La semana pasada, en San José del Guaviare, el periodista de la cadena radial Caracol, Gustavo Chicangana, recibió tres impactos de bala en el cuello, el pecho y el hombro. Heridas letales que, por suerte, fueron atendidas a tiempo por los médicos. Su esposa también resultó herida. Afortunadamente, hoy ambos se encuentran estables y se recuperan en la Clínica Fundación Santa Fe de Bogotá. Chicangana venía recibiendo amenazas desde hace años por su labor informativa e investigativa, especialmente por parte de los grupos armados que operan en la región. Amenazas que su esquema de protección no logró evitar y que, como tantas veces en este país, terminaron por concretarse.
En 2024 fueron asesinados dos periodistas regionales en Colombia. Con estas cifras, según la ONG Reporteros Sin Fronteras, Colombia sigue siendo el segundo país de América Latina donde ejercer el periodismo es una actividad de altísimo riesgo, después de México . Desde 1938 —año en el que fue asesinado el periodista Eudoro Galarza Ossa por un teniente del Ejército que salió impune gracias a la defensa de Jorge Eliécer Gaitán— se han contabilizado 169 periodistas asesinados. Y muchos más han sido víctimas de hostigamientos, amenazas, censura y exilios. Todo esto, según cifras de la Fundación para la Libertad de Prensa (FLIP), que lleva décadas haciendo el registro de lo que, tristemente, ya parece una rutina nacional: silenciar al que incomoda.
Cuestionar los poderes e informar con verdad y transparencia es el fin mismo de este oficio. Un oficio incómodo para algunos, pero profundamente necesario para una sociedad como la nuestra, con realidades tan complejas, cruentas y enrevesadas. Gracias al periodismo, y a la valentía e integridad con la que lo han ejercido hombres y mujeres a lo largo de la historia, se ha hecho justicia en casos donde incluso los tribunales han sido lentos, ausentes o confusos.
Hoy las amenazas para el periodismo en Colombia son las mismas de siempre: los poderes corruptos, los actores armados y la indiferencia institucional. Y aunque llevamos décadas repitiéndolo, sigue siendo urgente —urgente con todas sus letras— proteger a quienes ejercen este oficio, especialmente a quienes lo hacen en condiciones adversas, en departamentos y municipios donde la verdad pesa, incomoda y duele más, y donde el asedio de los violentos es constante.

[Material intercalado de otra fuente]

(* ===== verification/Lifecycle.v ===== *)
(** * Lifecycle: from a request to its response (core/lib/src/lifecycle.rs)

    Handlers and fairings are functions; a handler that panics, when called or
    while it runs, returns [None] ([catch_handle] treats both alike).  What
    they do to the shared request through references is a change of the cookie
    jar, which is threaded; the cells of a request are coherent
    ([Request.header_cache_coherent]), so that initializing one is no change
    another party sees.  The loop of [dispatch_error] is fuelled; two turns
    are enough. *)

From S2P Require Import Prelude Crates RawStr Header Status Method MediaType UriTables MediaParse.
From S2P Require Import Uri Catcher Route Request Router FormName FormParser Data Cookies Response.
From S2P Require Import DefaultCatcher Outcome.

Section Lifecycle.
Context {U : Uncased} {P : Pear} {PC : PearCombinators} {IM : IndexMap str (list str) uncased_eq}.
Context {SP : StablePattern} {M : Memchr} {PE : PercentEncoding} {CC : CookieCrate}.
Context {IoHandler : Type}.

(** The outcome of a route ([route::Outcome]), its handler, a catcher's. *)
Definition RouteOutcome : Type := Outcome (Response IM IoHandler) Status (Data * Status).

Definition RouteHandler : Type :=
  Request IM → Data → CookieJar → option RouteOutcome * CookieJar.

Definition CatcherHandler : Type :=
  Status → Request IM → CookieJar → option (Response IM IoHandler + Status) * CookieJar.

(** The request and response fairings ([Fairing::on_request], [on_response]). *)
Definition OnRequest : Type := Request IM → Data → CookieJar → Request IM * Data * CookieJar.
Definition OnResponse : Type :=
  Request IM → Response IM IoHandler → CookieJar → Response IM IoHandler * CookieJar.

(** The parts of [Rocket<Orbit>] the life cycle uses. *)
Record Rocket := Rocket_new {
  router : Finalized RouteHandler CatcherHandler;
  request_fairings : list OnRequest;
  response_fairings : list OnResponse;
  ident : option str;
  alt_svc : option str;
}.

(** The record of a route as the request refers to it. *)
Definition erase (r : Route RouteHandler) : Route unit :=
  Route_with unit (Route.name r) (method r) tt (route_uri r) (Route.rank r) (Route.format r)
    (Route.sentinels r) (Route.location r).

(** ** Preprocessing *)

(** The method a form's first field asks for, given the peeked bytes. *)
Definition form_method (peek_buffer : str) : option Method :=
  if is_utf8 peek_buffer then
    field ← head (values peek_buffer);
    if default false (view_eq (field_name field) (#"_method"))
    then try_from (field_value field) else None
  else None.

(** [Rocket::preprocess]. *)
Definition preprocess (self : Rocket) (req : Request IM) (data : Data) (jar : CookieJar)
  : Request IM * Data * CookieJar :=
  let is_form := match content_type req with
                 | Some v => media_type_eq v (media_type_of Form)
                 | None => false
                 end in
  let '(req, data) :=
    if bool_decide (req_method req = Post) && is_form then
      let '(peek_buffer, data) := peek 32 data in
      match form_method peek_buffer with
      | Some method => (set_method method req, data)
      | None => (req, data)
      end
    else (req, data) in
  foldl (λ '(req, data, jar) (on_request : OnRequest), on_request req data jar)
    (req, data, jar) (request_fairings self).

(** ** Routing *)

(** A handler run under [catch_handle]; a panic is an internal error. *)
Definition run_handler (route : Route RouteHandler) (req : Request IM) (data : Data)
    (jar : CookieJar) : RouteOutcome * CookieJar :=
  let '(outcome, jar) := Route.handler route req data jar in
  (default (Error Status.InternalServerError) outcome, jar).

(** The loop of [Rocket::route] over the matching routes. *)
Fixpoint route_loop (routes : list (Route RouteHandler)) (req : Request IM) (data : Data)
    (status : Status) (jar : CookieJar) : RouteOutcome * Request IM * CookieJar :=
  match routes with
  | [] => (Forward (data, status), req, jar)
  | route :: routes =>
    let req := set_route (erase route) req in
    let '(outcome, jar) := run_handler route req data jar in
    match outcome with
    | Success _ | Error _ => (outcome, req, jar)
    | Forward (data, status) => route_loop routes req data status jar
    end
  end.

(** [Rocket::route]. *)
Definition route_request (self : Rocket) (req : Request IM) (data : Data) (jar : CookieJar)
  : RouteOutcome * Request IM * CookieJar :=
  route_loop (Router.route (router self) req) req data Status.NotFound jar.

(** ** Errors *)

(** [Rocket::invoke_catcher]; the error is the status the catcher reports,
    [None] when it panicked. *)
Definition invoke_catcher (self : Rocket) (status : Status) (req : Request IM) (jar : CookieJar)
  : (Response IM IoHandler + option Status) * CookieJar :=
  match catch (router self) status req with
  | Some catcher =>
    let '(result, jar) := Catcher.handler catcher status req jar in
    (match result with
     | Some (inl response) => inl response
     | Some (inr e) => inr (Some e)
     | None => inr None
     end, jar)
  | None => (inl (default_handler status req), jar)
  end.

(** The loop of [Rocket::dispatch_error]. *)
Fixpoint dispatch_error_loop (fuel : nat) (self : Rocket) (status : Status) (req : Request IM)
    (jar : CookieJar) : option (Response IM IoHandler * CookieJar) :=
  match fuel with
  | O => None
  | S fuel =>
    let '(result, jar) := invoke_catcher self status req jar in
    match result with
    | inl r => Some (r, jar)
    | inr _ =>
      if negb (Status.code status =? 500)%Z
      then dispatch_error_loop fuel self Status.InternalServerError req jar
      else Some (default_handler Status.InternalServerError req, jar)
    end
  end.

(** [Rocket::dispatch_error]. *)
Definition dispatch_error (self : Rocket) (status : Status) (req : Request IM) (jar : CookieJar)
  : option (Response IM IoHandler * CookieJar) :=
  dispatch_error_loop 2 self status req (reset_delta jar).

(** ** Dispatch *)

(** What [Rocket::dispatch] does to the response before the fairings. *)
Definition add_cookies (jar : CookieJar) (response : Response IM IoHandler)
  : Response IM IoHandler * CookieJar :=
  let '(delta, jar) := take_delta_jar jar in
  (foldl (λ r c, adjoin_header (cookie_header c) r) response (jar_delta delta), jar).

Definition add_server (self : Rocket) (response : Response IM IoHandler) : Response IM IoHandler :=
  match ident self with
  | Some ident => if negb (contains (#"Server") (resp_headers response))
                  then set_header (Header_new (#"Server") ident) response else response
  | None => response
  end.

Definition handle_response (self : Rocket) (req : Request IM) (response : Response IM IoHandler)
    (jar : CookieJar) : Response IM IoHandler * CookieJar :=
  foldl (λ '(response, jar) (on_response : OnResponse), on_response req response jar)
    (response, jar) (response_fairings self).

(** What it does after them: the body and its size. *)
Definition finish (self : Rocket) (was_head_request : bool) (response : Response IM IoHandler)
  : Response IM IoHandler :=
  let response :=
    if was_head_request || bool_decide (Response.status response = Status.NotModified)
    then strip_body response else response in
  let response :=
    if bool_decide (Response.status response = Status.NoContent)
    then set_body unsized_none response
    else
      let '(size, b) := body_size (body response) in
      let response := set_body b response in
      match size with
      | Some size => set_raw_header (#"Content-Length") (decimal_text size) response
      | None => response
      end in
  match alt_svc self with
  | Some alt_svc => set_raw_header (#"Alt-Svc") alt_svc response
  | None => response
  end.

(** The response [Rocket::dispatch] gets from routing and catching: a [HEAD]
    request no route answers is routed again as [GET]. *)
Definition dispatch_response (self : Rocket) (request : Request IM) (data : Data)
    (jar : CookieJar) : option (Response IM IoHandler * Request IM * CookieJar) :=
  let error status request jar :=
    '(response, jar) ← dispatch_error self status request jar;
    Some (response, request, jar) in
  match route_request self request data jar with
  | (Success response, request, jar) => Some (response, request, jar)
  | (Forward (data, status), request, jar) =>
    if bool_decide (req_method request = Head) then
      match route_request self (set_method Get request) data jar with
      | (Success response, request, jar) => Some (response, request, jar)
      | (Error status, request, jar) => error status request jar
      | (Forward (_, status), request, jar) => error status request jar
      end
    else error status request jar
  | (Error status, request, jar) => error status request jar
  end.

(** [Rocket::dispatch]. *)
Definition dispatch (self : Rocket) (request : Request IM) (data : Data) (jar : CookieJar)
  : option (Response IM IoHandler) :=
  let was_head_request := bool_decide (req_method request = Head) in
  '(response, request, jar) ← dispatch_response self request data jar;
  let '(response, jar) := add_cookies jar response in
  let response := add_server self response in
  let '(response, jar) := handle_response self request response jar in
  Some (finish self was_head_request response).

(** [Rocket::extract_io_handler]: the protocol and handler of an upgrade the
    request asks for, and the response that announces it. *)
Definition extract_io_handler (request : Request IM) (response : Response IM IoHandler)
  : option (str * IoHandler) * Response IM IoHandler :=
  let upgrades := Header.get (#"upgrade") (req_headers request) in
  match search_upgrades upgrades response with
  | (None, response) => (None, response)
  | (Some None, response) => (None, response)
  | (Some (Some (proto, io_handler)), response) =>
    let response := set_status Status.SwitchingProtocols response in
    let response := set_raw_header (#"Connection") (#"Upgrade") response in
    let response := set_raw_header (#"Upgrade") proto response in
    (Some (proto, io_handler), response)
  end.
End Lifecycle.

(** ** Routing: the first route that does not forward decides *)

Section routing_spec.
Context {U : Uncased} {P : Pear} {PC : PearCombinators} {IM : IndexMap str (list str) uncased_eq}.
Context {SP : StablePattern} {M : Memchr} {PE : PercentEncoding} {CC : CookieCrate}.
Context {IoHandler : Type}.

(** What a route is tried on: the request, the data, the status to forward
    and the cookies. *)
Definition attempt : Type := Request IM * Data * Status * CookieJar.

Proteger al periodismo no es un favor, ni un gesto simbólico. Es una obligación democrática. Es un elemento fundamental del sistema de frenos y contrapesos. Porque sin periodistas libres no hay verdad, y sin verdad no hay justicia, no hay memoria, no hay transformación. No hay país. Las letras del periodismo nacional no se pueden seguir escribiendo en tinta sangre. La defensa del periodismo es, en últimas, la defensa del derecho a saber, a preguntar, a exigir. En un país como Colombia, donde tantos prefieren el silencio, seguir hablando —seguir informando— es ya un acto de resistencia.